··· INPUT RECORDS
(* ===== verification/WinService.v ===== *)
(** * The Windows service ([busyncr-client/src/service.rs])

    The service's entry point: what it reports to the service control manager, what it
    writes to the event log, and the scheduled run in between, which is the one of
    [run] ([Run], [ClientCli]).  Calls of the manager may be refused; the other
    commands ([install], [start] and so on) are only such calls and are left out. *)

From S2P Require Import Prelude External Float Number Text Base64 Chunking Compression Crypto StoreIO ClientConfig.
From S2P Require Import StoreSpec Rpc Identity Enroll Scheduler Backup Run ClientCli.

Section service.
Context {Redb : RedbPkg Table} `{UlidPkg, Blake3Pkg, RcgenPkg, FastCdcPkg, ZstdPkg, AeadPkg, ClientConfigToml}
  {S : Type} `{!Busyncr S} {R : Type} `{!CryptoRng R, !RandPkg R}.

Inductive ServiceFailure :=
  | NotConfigured
  | Runtime
  | Interval (e : ServiceError)
  | Schedule (e : ScheduleError)
  | Config (e : ConfigError)
  | Scm.

Record ServiceRunArgs := {
  arg_config : bytes;
  arg_state : bytes;
  arg_default_chunking : bool;
  arg_interval : bytes;
  arg_jitter : f64;
}.

Inductive ServiceState := StartPending | Running | Stopped.

(** What the outside sees. *)
Inductive ServiceEvent :=
  | Registered
  | Reported (s : ServiceState)
  | LoggedStart
  | LoggedTick (t : Tick (S := S))
  | LoggedStopping
  | LoggedError (e : ServiceFailure).

(** The events so far, and whether the next calls of the manager succeed ([true] when the
    list is over). *)
Record Scene := { seen : list ServiceEvent; answers : list bool }.

Abbreviation Svc := (SE Scene ServiceFailure).
Definition emit (e : ServiceEvent) : Svc unit :=
  modify (λ s, {| seen := seen s ++ [e]; answers := answers s |}).

(** A call of the manager. *)
Definition scm (e : ServiceEvent) : Svc unit := λ s,
  let rest := tail (answers s) in
  match head (answers s) with
  | Some false => (Err Scm, {| seen := seen s; answers := rest |})
  | _ => (Ok (), {| seen := seen s ++ [e]; answers := rest |})
  end.

(** [run_args]: what [run] has put aside; [text]: the configuration file; [runtime]: whether
    tokio starts.  The signal is the one of the rounds.  When the loop has not come to
    its end, nothing follows. *)
Definition run_service_body (run_args : option ServiceRunArgs) (text : option bytes) (runtime : bool)
    (rounds : nat → Round) (fuel : nat) (rng : R) : Svc (list Event * RunEnd) :=
  run_args ← lift_result (ok_or NotConfigured run_args);
  scm Registered;;
  scm (Reported StartPending);;
  config ← lift_result (map_err Config (load (arg_config run_args) text));
  chunker ← lift_result (map_err Config (ClientConfig.chunker config (arg_default_chunking run_args)));
  interval ← lift_result (map_err Interval (parse_interval (arg_interval run_args)));
  schedule ← lift_result (map_err Schedule (SchedulePolicy_new interval (arg_jitter run_args)));
  (if runtime then mret () else throw Runtime);;
  scm (Reported Running);;
  emit LoggedStart;;
  let request := {|
    run_daemon_url := ClientConfig.daemon config; run_state_dir := arg_state run_args; run_roots := folders config;
    run_chunker := chunker; run_compression := ClientConfig.compression config; schedule := schedule |} in
  let '(events, ending) := run_scheduler request rounds fuel 0 rng in
  foldM (λ _ t, emit (LoggedTick t)) () (ticks_of events);;
  match ending with
  | Shutdown =>
      emit LoggedStopping;;
      scm (Reported Stopped)
  | _ => mret ()
  end;;
  mret (events, ending).

(** [my_service_main]: an error is logged, and that is all. *)
Definition my_service_main (run_args : option ServiceRunArgs) (text : option bytes) (runtime : bool)
    (rounds : nat → Round) (fuel : nat) (rng : R) (s : Scene) : Scene :=
  match run_service_body run_args text runtime rounds fuel rng s with
  | (Ok _, s) => s
  | (Err e, s) => (emit (LoggedError e) s).2
  end.

(** ** The service and the command *)

(** The two readings of an interval differ in their errors only. *)
Lemma parse_quantity_ok {E F} (e1 e2 e3 : E) (f1 f2 f3 : F) units s :
  result_ok (parse_quantity e1 e2 e3 units s) = result_ok (parse_quantity f1 f2 f3 units s).
Proof.
  unfold parse_quantity. destruct (trim s) as [|b t]; [done|]. destruct (split_unit units (b :: t)) as [digits m].
  destruct (parse_u64 digits) as [value|]; [|done]. cbn. by destruct (u64_checked_mul value m).
Qed.

Lemma parse_interval_duration s : result_ok (parse_interval s) = result_ok (parse_duration s).
Proof.
  unfold parse_interval, parse_duration.
  pose proof (parse_quantity_ok (BadInterval s) (BadInterval s) IntervalOverflow "empty interval"%string
    "not a valid interval (e.g. 3h, 90m, 5400s)"%string "interval overflows"%string time_units s) as Hq.
  destruct (parse_quantity _ _ _ _ s), (parse_quantity _ _ _ _ s); cbn in *; congruence.
Qed.

Lemma emit_ticks l s :
  foldM (λ _ t, emit (LoggedTick t)) () l s =
    (Ok (), {| seen := seen s ++ (LoggedTick <$> l); answers := answers s |}).
Proof.
  revert s; induction l as [|t l IH]; intros s; [destruct s; cbn; by rewrite app_nil_r|].
  cbn [foldM]. unfold mbind at 1, SE_bind at 1, emit at 1, modify at 1. rewrite IH. cbn.
  by rewrite <- app_assoc.
Qed.

End service.

(** ** A configuration that is refused

    The comment in [run_service_body] says that a bad configuration surfaces as an
    immediate [Stopped]; the manager is never told so. *)

Module Examples.
Import Reference IdentityReference MemoryServer Scheduler.Examples Run.Examples ClientCli.Examples.

Definition args (interval : bytes) : ServiceRunArgs := {|
  arg_config := str "/etc/client.toml"; arg_state := str "state"; arg_default_chunking := false;
  arg_interval := interval; arg_jitter := DEFAULT_JITTER |}.

Definition scene_of (interval : bytes) (text : bytes) : list (ServiceEvent (S := AStore)) :=
  seen (my_service_main (S := AStore) (R := Z) (Some (args interval)) (Some text) true Run.Examples.rounds 5 7
    {| seen := []; answers := [] |}).

Example bad_configuration_stays_in_start_pending :
  scene_of (str "3h") (str "nonsense") =
    [Registered; Reported StartPending; LoggedError (Config ConfigParse)].
Proof. compute_eq. Qed.

(** Three rounds, the last of which meets the signal. *)
Example three_attempts :
  (λ e, match e with LoggedTick t => Some (started_at_ms t) | _ => None end) <$> scene_of (str "3h") (str "config") =
    [None; None; None; None; Some 1699989200000; Some 1700000000000; Some 1700010800000; None; None].
Proof. compute_eq. Qed.
End Examples.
······
Show all lines from the data above in which the word "Examples" appears.

_SOLVED PROBLEM_.
Module Examples.
Import Reference IdentityReference MemoryServer Scheduler.Examples Run.Examples ClientCli.Examples.
  seen (my_service_main (S := AStore) (R := Z) (Some (args interval)) (Some text) true Run.Examples.rounds 5 7
End Examples.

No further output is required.